Select menu: Spread | Manipulate | Split/Subset

Use this to create new spreadsheets based on a subset of rows from an existing spreadsheet.

  1. After you have imported your data, from the menu select 
    Spread | Manipulate | Split/Subset.
  2. Fill in the fields as required then click OK.

Operation

  • Split into multiple sheets – Form a new spreadsheet from the specified rows, and a second spreadsheet from the remaining rows. When a spreadsheet is split using Factor groups, one spreadsheet for each factor level will be formed.
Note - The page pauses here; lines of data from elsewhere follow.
Lemma getRawEvent_run id ts t env :
  t_env t = Some env -> id <> "" -> t_shardCount t <> 0 ->
  getRawEvent id ts t = (raw_of (fst (getAt (Z.rem (hashLocal id) (t_shardCount t)) id (be64 ts) env)), t).
Proof.
  intros He Hid Hsc. unfold getRawEvent. rewrite bool_decide_false by exact Hid.
  rewrite (bind_ok _ _ _ _ _ (shardIndex_run id t Hsc)). unfold txn at 1, bind at 1. rewrite He.
  pose proof (getAt_state (Z.rem (hashLocal id) (t_shardCount t)) id (be64 ts) env) as Hs.
  destruct (getAt _ id _ env) as [[[v|]|e|msg] env']; reflexivity.
Qed.

Lemma getRawEvent_empty ts t : getRawEvent "" ts t = (Err ErrObjectIDRequired, t).
Proof. reflexivity. Qed.

(** [GetEvent] reads the raw event, then decodes it through the view. *)
Lemma GetEvent_frame id ts t t' :
  t_name t' = t_name t -> opened t' = opened t -> view_eq t t' ->
  fst (getRawEvent id (shiftTime ts) t') = fst (getRawEvent id (shiftTime ts) t) ->
  fst (GetEvent id ts t') = fst (GetEvent id ts t).
Proof.
  intros Hn Ho Hv Hr. unfold GetEvent, check_open, bind at 1 2 5 6, get. cbn.
  rewrite Ho, Hn. destruct (opened t); [|reflexivity]. cbn.
  pose proof (getRawEvent_state id (shiftTime ts) t) as S1.
  pose proof (getRawEvent_state id (shiftTime ts) t') as S2.
  unfold bind. destruct (getRawEvent id (shiftTime ts) t') as [o' s'], (getRawEvent id (shiftTime ts) t) as [o s].
  cbn in *. subst o' s s'. destruct o as [[r|]|e|msg]; try reflexivity.
  destruct (toEvent_respects r t' t (view_eq_sym _ _ Hv)) as [E _].
  destruct (toEvent r t') as [a' s'], (toEvent r t) as [a s]. cbn in E. subst a'.
  destruct a; reflexivity.
Qed.
(** X25. [perform] composes: performing a list of actions followed by a
    second list is performing the first list and then, from the state
    reached, the second one; the evidence is the evidence of the first
    followed by that of the second, and an exception in the first list
    keeps the second from being performed. *)
Theorem perform_app : forall actions1 actions2 doc w,
  perform (actions1 ++ actions2) doc w
  = match perform actions1 doc w with
    | (Raises e, w1) => (Raises e, w1)
    | (Returns evidence1, w1) =>
        match perform actions2 doc w1 with
        | (Raises e, w2) => (Raises e, w2)
        | (Returns evidence2, w2) => (Returns (evidence1 ++ evidence2)%list, w2)
        end
    end.
Proof.
  unfold Actor.perform. induction actions1 as [|action rest IH]; intros actions2 doc w.
  - simpl. destruct (loop actions2 doc [] w) as [[ev|e] w2]; reflexivity.
  - simpl. destruct (single action doc w) as [[evidence|e] w1]; [|reflexivity].
    rewrite (perform_loop_acc (rest ++ actions2) doc [evidence] w1), (IH actions2 doc w1).
    rewrite (perform_loop_acc rest doc [evidence] w1).
    destruct (loop rest doc [] w1) as [[ev1|e] w2]; [|reflexivity].
    destruct (loop actions2 doc [] w2) as [[ev2|e] w3]; [|reflexivity].
    rewrite app_assoc. reflexivity.
Qed.

Lemma perform_single_supported : forall action doc w tool,
  tool_for action = Returns tool ->
  exists evidence w',
    single action doc w = (Returns evidence, w') /\ Actor.summary evidence = "".
Proof.
  intros action doc w tool Htool. unfold Actor._perform_single. rewrite Htool.
  destruct (Actor.tool_perform tool action w) as [res w1].
  destruct (summarize res doc w1) as [res' w2]. eauto.
Qed.

Lemma perform_loop_supported : forall todo doc w,
  (forall action, In action todo -> exists tool, tool_for action = Returns tool) ->
  exists evidence w',
    loop todo doc [] w = (Returns evidence, w')
    /\ length evidence = length todo
    /\ Forall (fun e => Actor.summary e = "") evidence.
Proof.
  induction todo as [|action rest IH]; intros doc w Hall.
  - exists [], w. simpl. auto.
  - destruct (Hall action (or_introl eq_refl)) as (tool & Htool).
    destruct (perform_single_supported action doc w tool Htool) as (ev & w1 & Hsingle & Hsum).
    destruct (IH doc w1) as (evs & w2 & Hrun & Hlen & Hsums).
    { intros a Ha. apply Hall. right. exact Ha. }
    exists (ev :: evs), w2. simpl. rewrite Hsingle, (perform_loop_acc rest doc [ev] w1), Hrun.
    split; [reflexivity|]. split; [simpl; rewrite Hlen; reflexivity|].
    constructor; assumption.
Qed.

(** X26. When every action has a tool that handles its class, [perform]
    returns one piece of evidence per action, each with an empty
    summary. *)
Theorem perform_supported_actions : forall actions doc w,
  (forall action, In action actions -> exists tool, tool_for action = Returns tool) ->
  exists evidence w',
    perform actions doc w = (Returns evidence, w')
    /\ length evidence = length actions
    /\ Forall (fun e => Actor.summary e = "") evidence.
Proof.
  intros actions doc w Hall. unfold Actor.perform. apply perform_loop_supported. exact Hall.
Qed.

(** X27. An action that no tool handles makes [perform] raise
    [ValueError], and the evidence gathered so far is lost; the tools of
    the actions before it have been performed by then, the actions after
    it are never performed. *)
Theorem perform_unsupported_action : forall before action after doc w,
  (forall a, In a before -> exists tool, tool_for a = Returns tool) ->
  tool_for action = Raises Exn.ValueError ->
  perform (before ++ action :: after) doc w
  = (Raises Exn.ValueError, snd (perform before doc w)).
Proof.
  intros before action after doc w Hbefore Hnone. unfold Actor.perform.
  destruct (perform_loop_supported before doc w Hbefore) as (evs & w1 & Hrun & _).
  rewrite Hrun. cbn [snd]. clear Hbefore.
  revert w evs w1 Hrun. induction before as [|b rest IH]; intros w evs w1 Hrun.
  - simpl in Hrun. inversion Hrun; subst. simpl.
    unfold Actor._perform_single. rewrite Hnone. reflexivity.
  - simpl in *. destruct (single b doc w) as [[ev|e] w2]; [|discriminate].
    rewrite (perform_loop_acc (rest ++ action :: after) doc [ev] w2).
    rewrite (perform_loop_acc rest doc [ev] w2) in Hrun.
    destruct (loop rest doc [] w2) as [[evs'|e] w3] eqn:Hrest; [|discriminate].
    inversion Hrun; subst. rewrite (IH w2 evs' w1 Hrest). reflexivity.
Qed.

End ActorFacts.

(** ** The further properties on concrete inputs *)

Section MoreSessions.
Import Demo.
Import Modeling.
Import DemoMore.

Lemma demo_lowercase_values : lowercase_values DemoLabel.
Proof. intros [] _; reflexivity. Qed.

Lemma demo_unique_values : unique_values DemoLabel.
Proof. intros [] [] _ _ Heq; try reflexivity; discriminate. Qed.

(** X6 on a session of three steps without sufficiency test. *)
Lemma search_runs_all_steps_without_limit_witness :
  0 <= max_retries (demo_deps 3 2)
  /\ exists evs,
       extends (init_St ["```sky color```"])
         (snd (Searcher.search (scripted echo_api) (demo_deps 3 2) sky_claim false true
                 (init_St ["```sky color```"]))) evs
       /\ count_search evs = 3%nat
       /\ (count_generate evs <= 12)%nat.
Proof.
  split; [simpl; lia|].
  apply (search_runs_all_steps_without_limit (scripted echo_api) (demo_deps 3 2) sky_claim true
           (init_St ["```sky color```"])).
  simpl. lia.
Defined.

(** X7 on the second step of a session: the model proposes the stored
    query again and answers the [mixer] prompt with it once more. *)
Lemma duplicate_query_comes_from_mixer_witness :
  let past := [{| query := "sky color"; result := Some "The sky is blue." |}] in
  let st := init_St ["```sky color```"; "sky color"] in
  exists s st' evs,
    Searcher._maybe_get_next_search (scripted echo_api) (demo_deps 5 2) sky_claim past true st
    = (Some s, st')
    /\ extends st st' evs
    /\ query s = "sky color"
    /\ exists stale,
         In stale (map query past)
         /\ In (EvGenerate (Searcher.mixer sky_claim stale) (query s)) evs.
Proof.
  cbv zeta.
  destruct (duplicate_query_comes_from_mixer (scripted echo_api) (demo_deps 5 2) sky_claim
              [{| query := "sky color"; result := Some "The sky is blue." |}] true
              (init_St ["```sky color```"; "sky color"]))
    as (s & st' & evs & Hrun & Hext & Hmix).
  exists s, st', evs. split; [exact Hrun|]. split; [exact Hext|].
  vm_compute in Hrun. inversion Hrun; subst s.
  split; [reflexivity|]. apply Hmix. simpl. left. reflexivity.
Defined.

(** X9 on a session with [max_retries = -1]. *)
Lemma search_without_retry_budget_witness :
  max_retries (demo_deps 3 (-1)) < 0
  /\ exists evs,
       fst (Searcher.search (scripted echo_api) (demo_deps 3 (-1)) sky_claim true true
              (init_St ["insufficient"])) = []
       /\ extends (init_St ["insufficient"])
            (snd (Searcher.search (scripted echo_api) (demo_deps 3 (-1)) sky_claim true true
                    (init_St ["insufficient"]))) evs
       /\ count_search evs = 0%nat.
Proof.
  split; [simpl; lia|].
  apply (search_without_retry_budget (scripted echo_api) (demo_deps 3 (-1)) sky_claim true true
           (init_St ["insufficient"])).
  simpl. lia.
Defined.
(** * Service task of nodeup (upup/pkg/fi/nodeup/nodetasks/service.go)

    A shallow embedding of the systemd [Service] task: its dependency
    classification, default population, discovery ([Find]) and application
    ([RenderLocal]), together with the properties the specification states
    about them.  The operating system (file system, process execution,
    distribution detection) is an explicit state threaded through a small
    state-and-error monad that also records the externally visible calls. *)

From Stdlib Require Import ZArith Ascii String List.
From stdpp Require Import base option list strings gmap fin_maps.

Open Scope string_scope.
Open Scope Z_scope.

(** ** Go standard-library helpers used by the task *)

Module strings.

Definition byte (n : nat) : ascii := ascii_of_nat n.

Definition LF : string := String (byte 10) EmptyString.

(** [strings.Cut(s, sep)] for a one-byte separator: the text before and
    after the first occurrence of [sep]. *)
Fixpoint Cut (sep : ascii) (s : string) : option (string * string) :=
  match s with
  | EmptyString => None
  | String c r =>
      if Ascii.eqb c sep then Some (EmptyString, r)
      else match Cut sep r with
           | Some (a, b) => Some (String c a, b)
           | None => None
           end
  end.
If a selection of groups has been defined, then only the selected groups will have a spreadsheet formed for them.
  • Subset to a single sheet – Form a new spreadsheet from the specified rows.

Split sheet using

  • Factor Groups – The Factor dropdown list specifies a factor to use to split the rows. If subsetting, the rows in the selected groups selected in the Factor groups to keep list will appear in the new sheet. If splitting, each selected group displayed in the Factor groups to keep list will be split into different spreadsheets. Note that if the spreadsheet contains no factors then this item will not be available. See Understanding Factors within a Spreadsheet for more help on factors.
  • Restriction – The current restriction is used to define the rows that are placed into the
    two spreadsheets, if splitting. The included rows are placed in the first spreadsheet and the excluded rows into the second. If subsetting, the Keep included rows option in the Restriction list field will take the included rows for the subset, and the Keep excluded rows option will take the excluded rows.
    This item is only available if the spreadsheet has a restriction/filter currently defined. See Spreadsheet Restrict/Filter Menu for help on defining restrictions/filters.
  • Selection – The current row selection is used to define the rows that are placed into the two spreadsheets. If splitting, the selected rows are placed in the first
    spreadsheet and the unselected rows into the second. If subsetting, the Keep selected rows option in the Selection list field will use the selected rows for the subset, and the Keep unselected rows option will use the unselected rows.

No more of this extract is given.